Monday, August 23, 2010

Telescope captures galactic super volcanic explosion


A spectacular “super volcano” that erupted trillions of miles away from earth has been clicked by a NASA telescope.
The staggering eruption was filmed by NASA’s Chandra X-Ray Observatory and the National Science Foundation’s Very Large Array.
Astronomers said shock waves between a giant black hole and cooling gas, caused the mind boggling explosion, reports the Telegraph.
The explosion then blasted through the “massive” Messier 87 galaxy more than 50 million light years away.
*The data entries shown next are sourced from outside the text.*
(** * RAG document pipeline (index.js): chunking, folder indexing, retrieval,
      context assembly and query validation.

    The development embeds the relevant functions of [index.js] and the SQL
    function [match_documents] of the README and states the properties of
    the specification over them. *)

From Stdlib Require Import List ZArith NArith Lia Bool String Ascii.
From Stdlib Require Import DecimalString QArith Sorting Permutation.
Import ListNotations.

Local Open Scope Z_scope.

(** ** JavaScript strings

    A JavaScript string is a finite sequence of UTF-16 code units.  The
    functions below are the built-ins the source calls on strings. *)

Module JS.

Definition codeunit := N.
Definition jsstring := list codeunit.

(** An ASCII literal as a JavaScript string. *)
Definition js (s : string) : jsstring :=
  map N_of_ascii (list_ascii_of_string s).

Definition SPACE : codeunit := 32%N.
Definition LF : codeunit := 10%N.

(** The class [\s] of a regular expression, which is also the set of code
    units removed by [String.prototype.trim]: WhiteSpace and LineTerminator. *)
Definition isWhiteSpace (c : codeunit) : bool :=
  ((9 <=? c) && (c <=? 13)          (* TAB, LF, VT, FF, CR *)
   || (c =? 32)                     (* SPACE *)
   || (c =? 160)                    (* NO-BREAK SPACE *)
   || (c =? 5760)                   (* U+1680 *)
   || (8192 <=? c) && (c <=? 8202)  (* U+2000 .. U+200A *)
   || (c =? 8232) || (c =? 8233)    (* U+2028, U+2029 *)
   || (c =? 8239)                   (* U+202F *)
   || (c =? 8287)                   (* U+205F *)
   || (c =? 12288)                  (* U+3000 *)
   || (c =? 65279))%N.              (* U+FEFF *)

Definition length (s : jsstring) : Z := Z.of_nat (List.length s).

Fixpoint dropWhile (p : codeunit -> bool) (s : jsstring) : jsstring :=
  match s with
  | [] => []
  | c :: s' => if p c then dropWhile p s' else s
  end.

Definition trimStart (s : jsstring) : jsstring := dropWhile isWhiteSpace s.
Definition trimEnd (s : jsstring) : jsstring :=
  rev (dropWhile isWhiteSpace (rev s)).

(** [s.trim()] *)
Definition trim (s : jsstring) : jsstring := trimEnd (trimStart s).

(** [s.replace(/\s+/g, ' ')]: every maximal run of white space becomes one
    space.  [inRun] tells that the previous code unit was white space. *)
Fixpoint collapseRuns (inRun : bool) (s : jsstring) : jsstring :=
  match s with
  | [] => []
  | c :: s' =>
      if isWhiteSpace c
      then (if inRun then collapseRuns true s'
            else SPACE :: collapseRuns true s')
      else c :: collapseRuns false s'
  end.

Definition replaceWhiteSpaceRuns (s : jsstring) : jsstring :=
  collapseRuns false s.

(** [s.replace(/\n/g, ' ')] *)
Definition replaceNewlines (s : jsstring) : jsstring :=
  map (fun c => if (c =? LF)%N then SPACE else c) s.

(** [s.substring(a, b)]: both indices are clamped to [0, length] and swapped
    when the first is the larger. *)
Definition clamp (x len : Z) : Z := Z.min (Z.max x 0) len.

Definition substring (s : jsstring) (a b : Z) : jsstring :=
  let len := length s in
  let a' := clamp a len in
  let b' := clamp b len in
  let from := Z.min a' b' in
  let to := Z.max a' b' in
  firstn (Z.to_nat (to - from)) (skipn (Z.to_nat from) s).

(** [s.endsWith(suffix)] *)
Definition endsWith (s suffix : jsstring) : bool :=
  let n := List.length s in
  let m := List.length suffix in
  (m <=? n)%nat &&
  (if list_eq_dec N.eq_dec (skipn (n - m) s) suffix then true else false).

(** Decimal rendering of a non-negative integer, as template literals do. *)
Definition decimal (n : nat) : jsstring :=
  js (NilZero.string_of_uint (Nat.to_uint n)).

End JS.

Import JS.

(** ** The chunker: [chunkText] (index.js lines 37-49)

    The [for] loop of the source need not end (nothing forces the stride
    [chunkSize - chunkOverlap] to be positive), so the loop is run with
    fuel: [None] means the fuel ran out before the loop condition failed.
    The source has no [throw]: a call that completes returns its array.
    The two parameters are counts of code units, taken as integers. *)

Definition keepChunk (chunk : jsstring) : bool :=
  0 <? JS.length (trim chunk).

Fixpoint chunkLoop (fuel : nat) (cleanText : jsstring)
    (chunkSize chunkOverlap : Z) (i : Z) (textChunks : list jsstring)
  : option (list jsstring) :=
  match fuel with
  | O => None
  | S fuel' =>
      if i <? JS.length cleanText then
        let chunk := substring cleanText i (i + chunkSize) in
        let textChunks' :=
          if keepChunk chunk then textChunks ++ [chunk] else textChunks in
        chunkLoop fuel' cleanText chunkSize chunkOverlap
                  (i + (chunkSize - chunkOverlap)) textChunks'
      else Some textChunks
  end.

Definition cleanText (text : jsstring) : jsstring :=
  trim (replaceWhiteSpaceRuns text).

Definition chunkText_fuel (fuel : nat) (text : jsstring)
    (chunkSize chunkOverlap : Z) : option (list jsstring) :=
  chunkLoop fuel (cleanText text) chunkSize chunkOverlap 0 [].

(** [chunkText text chunkSize chunkOverlap] returns [chunks]. *)
Definition chunkText_returns (text : jsstring) (chunkSize chunkOverlap : Z)
    (chunks : list jsstring) : Prop :=
  exists fuel, chunkText_fuel fuel text chunkSize chunkOverlap = Some chunks.

(** The same loop with a ghost component: each pushed chunk is recorded
    together with the offset [i] it was cut at. *)
Fixpoint chunkLoopAt (fuel : nat) (cleanText : jsstring)
    (chunkSize chunkOverlap : Z) (i : Z) (spans : list (Z * jsstring))
  : option (list (Z * jsstring)) :=
  match fuel with
  | O => None
  | S fuel' =>
      if i <? JS.length cleanText then
        let chunk := substring cleanText i (i + chunkSize) in
        let spans' :=
          if keepChunk chunk then spans ++ [(i, chunk)] else spans in
        chunkLoopAt fuel' cleanText chunkSize chunkOverlap
                    (i + (chunkSize - chunkOverlap)) spans'
      else Some spans
  end.

Definition chunkSpans_fuel (fuel : nat) (text : jsstring)
    (chunkSize chunkOverlap : Z) : option (list (Z * jsstring)) :=
  chunkLoopAt fuel (cleanText text) chunkSize chunkOverlap 0 [].

(** Default parameters of the source. *)
Definition defaultChunkSize : Z := 1000.
Definition defaultChunkOverlap : Z := 200.

(** [chunkText(text)] as [indexLocalDocs] calls it, with the default
    parameters.  The stride is 800, so the loop ends within
    [length cleanText + 1] tests of its condition ([chunkText_fuel_enough]
    below); the [None] branch is never taken. *)
Definition chunkText (text : jsstring) : list jsstring :=
  match chunkText_fuel (S (List.length (cleanText text))) text
          defaultChunkSize defaultChunkOverlap with
  | Some textChunks => textChunks
  | None => []
  end.

(** What "the last [n] characters" and "the first [n] characters" of a chunk
    mean in the statements below. *)
Definition lastChars (n : Z) (s : jsstring) : jsstring :=
  skipn (List.length s - Z.to_nat n) s.
Definition firstChars (n : Z) (s : jsstring) : jsstring :=
  firstn (Z.to_nat n) s.

(** A span [(i, chunk)] covers position [p] of the text. *)
Definition covers (span : Z * jsstring) (p : Z) : Prop :=
  fst span <= p < fst span + JS.length (snd span).

(** ** Persisted state, console and collaborators *)

Definition vector := list Q.

Definition isEmpty (s : jsstring) : bool :=
  match s with [] => true | _ :: _ => false end.

(** [s || null] on a string. *)
Definition orNull (s : jsstring) : option jsstring :=
  if isEmpty s then None else Some s.

(** The object passed to [insert]. *)
Record NewRow := {
  new_content : jsstring;
  new_embedding : vector;
  new_title : option jsstring;
  new_source : option jsstring;
  new_path : option jsstring
}.

(** A row of the table "MyPDFDocuments" (README, section 2), without its
    timestamp. *)
Record StoredRow := {
  id : Z;
  content : jsstring;
  embedding : vector;
  title : option jsstring;
  source : option jsstring;
  path : option jsstring
}.

Record Metadata := {
  meta_title : jsstring;
  meta_source : jsstring;
  meta_path : jsstring
}.

Inductive ConsoleEvent :=
| LogIndexing (fullPath : jsstring)
| WarnNoText (file : jsstring)
| ErrorInsert (chunk : jsstring).

Record State := {
  table : list StoredRow;
  console : list ConsoleEvent
}.

Inductive Error :=
| DocsFolderNotFound
| ExtractionFailed
| EmbeddingFailed
| InsertFailed
| SearchFailed
| GenerationFailed
| TypeError.

Record Message := { role : jsstring; message_content : jsstring }.

Record ChatRequest := {
  model : jsstring;
  messages : list Message;
  temperature : Q;
  max_tokens : Z
}.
One light year is the equivalent of 5.9 trillion miles.
Researchers said the black hole powered the “galactic super-volcano” and prevented hundreds of millions of new stars from being formed.
They said that normally such stars would form in the galaxy when “superheated” gas cooled but this particular blast interrupted that process.
Nasa said the cosmic “eruption” was very similar to the Eyjafjallajokull volcano in Iceland, which shot plumes of ash and smoke into the atmosphere and caused chaos for world travel earlier this year.
“With Eyjafjallajokull, pockets of hot gas blasted through the surface of the lava, generating shock waves that can be seen passing through the grey smoke of the volcano,” a NASA spokesperson said.